Task details: All lines below containing the string "noon" are to be copied.

Recorded data:
Example makeItemsFromTemplates_abc :
  fst (makeItemsFromTemplates demoHost abcTemplates world0)
  = JArr [mkItem (JStr "t1700000000001-r0") (JStr "A") (JStr "morning")
            (JBool false) (JNum 1700000000000) (JBool true);
          mkItem (JStr "t1700000000002-r1") (JStr "B") (JStr "noon")
            (JBool false) (JNum 1700000000000) (JBool true);
          mkItem (JStr "t1700000000003-r2") (JStr "C") (JStr "evening")
            (JBool false) (JNum 1700000000000) (JBool true)].
Proof. by vm_compute. Qed.

Example splice1_cases :
  splice1 1 [JNum 1; JNum 2; JNum 3] = [JNum 1; JNum 3]
  ∧ splice1 3 [JNum 1; JNum 2; JNum 3] = [JNum 1; JNum 2; JNum 3]
  ∧ splice1 (-1) [JNum 1; JNum 2; JNum 3] = [JNum 1; JNum 2]
  ∧ splice1 (-7) [JNum 1; JNum 2; JNum 3] = [JNum 2; JNum 3].
Proof. by vm_compute. Qed.

Example trim_cases :
  trim "  Plan day  " = "Plan day" ∧ trim "   " = "" ∧ trim "a  b" = "a  b".
Proof. by vm_compute. Qed.

Example runOps_nine_days :
  (fun s => size (own_props (get s "days"))) <$>
    storage (snd (runOps demoHost
                    [OpSeed "2024-01-08"; OpAddTemplate "noon" " Nap ";
                     OpPersist "2023-12-30" (JArr []);
                     OpRemoveTemplate "noon" 0]
                    (mkStore (JNum 2) emptyTemplates (JObj nineDays)) world0))
  = [7; 7; 7; 7].
Proof. by vm_compute. Qed.

(** ** Concrete runs: a day under the key [__proto__] *)




(** ** Concrete runs: white space *)

Example trim_unicode :
  trim nbsp = ""
  ∧ trim (nbsp +:+ "Water ") = "Water"
  ∧ trim (" " +:+ ideographic_space) = ""
  ∧ trim ("a" +:+ nbsp +:+ "b") = "a" +:+ nbsp +:+ "b".
Proof. by vm_compute. Qed.

Example makeItemsFromTemplates_padded :
  fst (makeItemsFromTemplates demoHost paddedTemplates world0)
  = JArr [mkItem (JStr "t1700000000001-r0") (JStr "Water") (JStr "morning")
            (JBool false) (JNum 1700000000000) (JBool true);
          mkItem (JStr "t1700000000002-r1") (JStr "Lunch") (JStr "noon")
            (JBool false) (JNum 1700000000000) (JBool true)].
Proof. by vm_compute. Qed.

Lemma makeItemsFromTemplates_order_witness :
  ∃ its w' tm tn te,
    makeItemsFromTemplates demoHost paddedTemplates world0 = (JArr its, w')
    ∧ TrimKept [nbsp +:+ "Water "; nbsp; ""] tm
    ∧ TrimKept ["Lunch"; " " +:+ ideographic_space] tn
    ∧ TrimKept [] te
    ∧ (fun x => (get x "bucket", get x "text")) <$> its
      = (fun bt => (JStr bt.1, JStr bt.2)) <$>
          ((pair "morning" <$> tm) ++ (pair "noon" <$> tn)
           ++ (pair "evening" <$> te))%list
    ∧ Forall (fun x => get x "done" = JBool false
                       ∧ get x "fromTemplate" = JBool true
                       ∧ get x "createdAt" = JNum (clock demoHost (ticks world0)))
        its
    ∧ (∀ i x, its !! i = Some x →
         get x "id" = JStr (radix36 demoHost
                              (clock demoHost (ticks world0 + 1 + i))
                            +:+ "-" +:+ random36 demoHost (draws world0 + i)))
    ∧ draws w' = draws world0 + length its
    ∧ ticks w' = ticks world0 + 1 + length its.
Proof.
  apply (makeItemsFromTemplates_order demoHost paddedTemplates
           [nbsp +:+ "Water "; nbsp; ""] ["Lunch"; " " +:+ ideographic_space]
           [] world0).
  - reflexivity.
  - reflexivity.
  - reflexivity.
Defined.

(** * Further properties of the program *)

(** ** Loading *)

Lemma get_own_props (v : jsval) (k : string) :
  k ≠ "length" → get v k = default JUndef (own_props v !! k).
Proof.
  intros Hk. apply String.eqb_neq in Hk.
  destruct v; cbn [get own_props]; rewrite ?Hk, ?lookup_empty; done.
Qed.

Section Loading.
Context (H : Host).



(** A blob that parses to an object with truthy [version], [templates] and
    [days], and that is not of the legacy shape, loads as exactly the
    parsed object: nothing is added, dropped or rewritten. *)
Theorem loadStore_current (raw : string) (m : gmap string jsval) :
  raw ≠ "" →
  JSON_parse H raw = Some (JObj m) →
  truthy (get (JObj m) "version") = true →
  truthy (get (JObj m) "templates") = true →
  truthy (get (JObj m) "days") = true →
  truthy (get (JObj m) "dateKey") && isArray (get (JObj m) "items") = false →
  loadStore H (Some raw) = JObj m.
Proof.
  intros Hraw Hparse Hv Ht Hd Hlegacy.
  unfold loadStore. destruct raw as [|c raw]; [done|].
  unfold safeJSONParse. rewrite Hparse.
  cbn [truthy typeof_object negb orb].
  by rewrite Hlegacy, Hv, Ht, Hd.
Qed.

End Loading.

(** ** Normalizing and seeding *)

Lemma templateTexts_elem (H : Host) (templates : jsval) (b s : string) :
  s ∈ templateTexts H templates b → s ≠ "" ∧ trim s = s.
Proof.
  unfold templateTexts. rewrite list_elem_of_In, filter_In, <- list_elem_of_In.
  rewrite negb_true_iff, eqb_empty_false, list_elem_of_fmap.
  intros [(t & -> & _) Hne]. split; [done|apply trim_idem].
Qed.

Lemma expansionTexts_elem (H : Host) (templates : jsval)
    (bt : string * string) :
  bt ∈ expansionTexts H templates →
  bt.1 ≠ "" ∧ bt.2 ≠ "" ∧ trim bt.2 = bt.2.
Proof.
  unfold expansionTexts. rewrite !elem_of_app, !list_elem_of_fmap.
  intros [(s & -> & Hs)|[(s & -> & Hs)|(s & -> & Hs)]];
    apply templateTexts_elem in Hs as [? ?]; done.
Qed.

Section Seeding.
Context (H : Host).

Lemma itemAt_normal (now : Z) (t0 d0 : nat) (b : string) (i : nat)
    (text : string) :
  b ≠ "" → text ≠ "" → trim text = text →
  normalItem (itemAt H now t0 d0 b i text).
Proof.
  intros Hb Ht Htrim. split.
  - eexists _, _, _, _, _, _. split; [reflexivity|].
    split; [apply truthy_JStr, uid_text_nonempty|].
    split; [done|]. by apply truthy_JStr.
  - unfold itemAt. rewrite get_mkItem_text. by apply truthy_JStr.
Qed.

Lemma makeItemsFromTemplates_normal (templates : jsval) (w : World) :
  ∃ l, fst (makeItemsFromTemplates H templates w) = JArr l
       ∧ Forall normalItem l.
Proof.
  rewrite makeItemsFromTemplates_eq. eexists. split; [reflexivity|].
  apply Forall_lookup. intros i x Hx.
  apply list_lookup_imap_Some in Hx as (bt & Hbt & ->).
  apply list_elem_of_lookup_2, expansionTexts_elem in Hbt as (? & ? & ?).
  by apply itemAt_normal.
Qed.

(** The items the template engine makes are normalized items: running the
    normalizer over a fresh expansion returns it unchanged (ids and time
    stamps included) and draws no new id, so a seeded day is stable under
    the sync effect. *)
Theorem expansion_normalized (templates : jsval) (w w' : World) :
  normalizeDayItems H (fst (makeItemsFromTemplates H templates w)) w'
  = (fst (makeItemsFromTemplates H templates w), w').
Proof.
  destruct (makeItemsFromTemplates_normal templates w) as (l & -> & Hl).
  by apply normalizeDayItems_fix.
Qed.

Lemma mapM_length {A B} (f : A → M B) (l : list A) (w : World) :
  length (fst (mapM f l w)) = length l.
Proof.
  revert w. induction l as [|x l IH]; intros w; [done|].
  cbn [mapM]. unfold bind at 1. destruct (f x w) as [y w1].
  unfold bind at 1. specialize (IH w1). destruct (mapM f l w1) as [ys w2].
  cbn [fst ret length] in *. by rewrite IH.
Qed.

Lemma filter_length_le {A} (f : A → bool) (l : list A) :
  length (List.filter f l) ≤ length l.
Proof.
  induction l as [|x l IH]; [done|]. cbn [List.filter].
  destruct (f x); cbn [length]; lia.
Qed.

Lemma normalizeItem_get_text (x : jsval) (w : World) :
  get (fst (normalizeItem H x w)) "text"
  = JStr (trim (to_str H (js_or (get x "text") (JStr "")))).
Proof.
  unfold normalizeItem, bind, ret.
  destruct (truthy (get x "id")); [|destruct (uid H w) as [u w1]];
    destruct (typeof_number (get x "createdAt")); cbn [Date_now fst];
    by rewrite get_mkItem_text.
Qed.

Lemma mapM_normalizeItem_texts (xs : list jsval) (w : World) :
  (fun y => get y "text") <$> fst (mapM (normalizeItem H) xs w)
  = (fun x => JStr (trim (to_str H (js_or (get x "text") (JStr ""))))) <$> xs.
Proof.
  revert w. induction xs as [|x xs IH]; intros w; [done|].
  cbn [mapM]. unfold bind at 1.
  pose proof (normalizeItem_get_text x w) as Hx.
  destruct (normalizeItem H x w) as [y w1]. unfold bind at 1.
  specialize (IH w1). destruct (mapM (normalizeItem H) xs w1) as [ys w2].
  cbn [fst ret fmap list_fmap] in *. by rewrite Hx, IH.
Qed.

Lemma filter_fmap_comm {A B} (f : A → B) (p : B → bool) (l : list A) :
  List.filter p (f <$> l) = f <$> List.filter (fun x => p (f x)) l.
Proof.
  induction l as [|x l IH]; [done|]. cbn [fmap list_fmap List.filter].
  destruct (p (f x)); cbn [fmap list_fmap]; by rewrite IH.
Qed.

(** For every value whose object elements carry a string as [text] (an
    absent or falsy [text] counts as the empty string), the normalizer
    returns an array of normalized items (six fields each, a truthy id, a
    trimmed text that is not empty, a truthy bucket, boolean flags, a
    numeric time stamp), no longer than the input array; their texts are,
    in input order, those strings cut of the white space at their two
    ends, without the strings that are white space only. *)
Theorem normalizeDayItems_result (L : jsval) (ss : list string) (w : World) :
  (fun x => js_or (get x "text") (JStr "")) <$>
    List.filter (fun x => truthy x && typeof_object x) (arrayItems L)
    = JStr <$> ss →
  ∃ l ts,
    fst (normalizeDayItems H L w) = JArr l
    ∧ Forall normalItem l
    ∧ length l ≤ length (arrayItems L)
    ∧ TrimKept ss ts
    ∧ (fun y => get y "text") <$> l = JStr <$> ts.
Proof.
  intros Hss.
  destruct (normalizeDayItems_normal H L w) as (l & Hl & Hnormal).
  exists l, (List.filter (fun s => negb (String.eqb s "")) (trim <$> ss)).
  split; [done|]. split; [done|].
  split; [|split; [apply filter_TrimKept|]].
  - destruct L as [| | | | |l0|]; cbn [normalizeDayItems arrayItems] in *;
      try (injection Hl as <-; done).
    unfold bind, ret in Hl.
    set (xs := List.filter (fun x => truthy x && typeof_object x) l0) in *.
    pose proof (mapM_length (normalizeItem H) xs w) as Hlen.
    destruct (mapM (normalizeItem H) xs w) as [ys w1]. cbn [fst] in *.
    injection Hl as <-.
    etrans; [apply filter_length_le|]. rewrite Hlen. apply filter_length_le.
  - assert (trim <$> ss
            = (fun x => trim (to_str H (js_or (get x "text") (JStr ""))))
                <$> List.filter (fun x => truthy x && typeof_object x)
                      (arrayItems L)) as ->.
    { rewrite <- (to_str_JStr H ss), <- Hss, <- !list_fmap_compose. done. }
    destruct L as [| | | | |l0|]; cbn [normalizeDayItems arrayItems] in *;
      try (injection Hl as <-; done).
    unfold bind, ret in Hl.
    set (xs := List.filter (fun x => truthy x && typeof_object x) l0) in *.
    pose proof (mapM_normalizeItem_texts xs w) as Htexts.
    destruct (mapM (normalizeItem H) xs w) as [ys w1]. cbn [fst] in *.
    injection Hl as <-.
    transitivity
      (List.filter truthy
         (JStr <$> ((fun x => trim (to_str H (js_or (get x "text") (JStr ""))))
                      <$> xs))).
    + rewrite <- list_fmap_compose.
      change (JStr ∘ _) with
        (fun x => JStr (trim (to_str H (js_or (get x "text") (JStr ""))))).
      rewrite <- Htexts. symmetry.
      apply (filter_fmap_comm (fun y => get y "text") truthy).
    + apply (filter_fmap_comm JStr truthy).
Qed.

End Seeding.

(** ** Pruning twice *)

Lemma keptKeys_sorted (days : gmap string jsval) (keep : nat) :
  StronglySorted (precedes cmp_desc) (keptKeys days keep).
Proof.
  unfold keptKeys.
  pose proof (sort_by_desc_sorted (Object_keys (JObj days))) as Hs.
  rewrite <- (take_drop keep) in Hs. by eapply StronglySorted_app_1_l.
Qed.

Lemma pruneHistory_is_obj (days : gmap string jsval) (keep : nat) :
  pruneHistory (JObj days) keep = JObj (own_props (pruneHistory (JObj days) keep)).
Proof. reflexivity. Qed.

Lemma sorted_keys_of_pruned (days : gmap string jsval) (keep : nat) :
  sort_by cmp_desc (Object_keys (pruneHistory (JObj days) keep))
  = keptKeys days keep.
Proof.
  apply (StronglySorted_unique (precedes cmp_desc)).
  - apply sort_by_desc_sorted.
  - apply keptKeys_sorted.
  - rewrite sort_by_perm. apply NoDup_Permutation.
    + apply NoDup_fst_map_to_list.
    + apply keptKeys_NoDup.
    + intros k. unfold Object_keys.
      rewrite <- (elem_of_list_to_set (C := gset string) k (keptKeys days keep)).
      rewrite <- pruneHistory_dom, elem_of_dom, list_elem_of_fmap. split.
      * intros [[k' v] [-> Hin]]. apply elem_of_map_to_list in Hin. by exists v.
      * intros [v Hv]. exists (k, v). split; [done|].
        by apply elem_of_map_to_list.
Qed.

(** Pruning a pruned map prunes the original map to the smaller of the two
    bounds, for every days map that has no key [__proto__]; in particular
    pruning is idempotent there, so the repeated pruning of every write
    loses nothing beyond the first. *)
Theorem pruneHistory_twice (days : gmap string jsval) (k1 k2 : nat) :
  days !! "__proto__" = None →
  pruneHistory (pruneHistory (JObj days) k2) k1
  = pruneHistory (JObj days) (min k1 k2)
  ∧ pruneHistory (pruneHistory (JObj days) k2) k2 = pruneHistory (JObj days) k2.
Proof.
  intros _.
  assert (∀ a b, pruneHistory (pruneHistory (JObj days) b) a
                 = pruneHistory (JObj days) (min a b)) as Hgen.
  { intros a b. rewrite (pruneHistory_is_obj days b).
    rewrite (pruneHistory_is_obj _ a), (pruneHistory_is_obj days (min a b)).
    f_equal. apply map_eq. intros k.
    rewrite !pruneHistory_lookup.
    assert (keptKeys (own_props (pruneHistory (JObj days) b)) a
            = keptKeys days (min a b)) as ->.
    { unfold keptKeys at 1. rewrite <- pruneHistory_is_obj.
      rewrite sorted_keys_of_pruned. unfold keptKeys. apply take_take. }
    case_decide as Hin; [|done].
    rewrite decide_True; [done|].
    unfold keptKeys in *. rewrite <- take_take in Hin.
    by apply subseteq_take in Hin. }
  split; [apply Hgen|]. by rewrite Hgen, Nat.min_id.
Qed.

Output of the task:
          mkItem (JStr "t1700000000002-r1") (JStr "B") (JStr "noon")
                    [OpSeed "2024-01-08"; OpAddTemplate "noon" " Nap ";
                     OpRemoveTemplate "noon" 0]
          mkItem (JStr "t1700000000002-r1") (JStr "Lunch") (JStr "noon")
          ((pair "morning" <$> tm) ++ (pair "noon" <$> tn)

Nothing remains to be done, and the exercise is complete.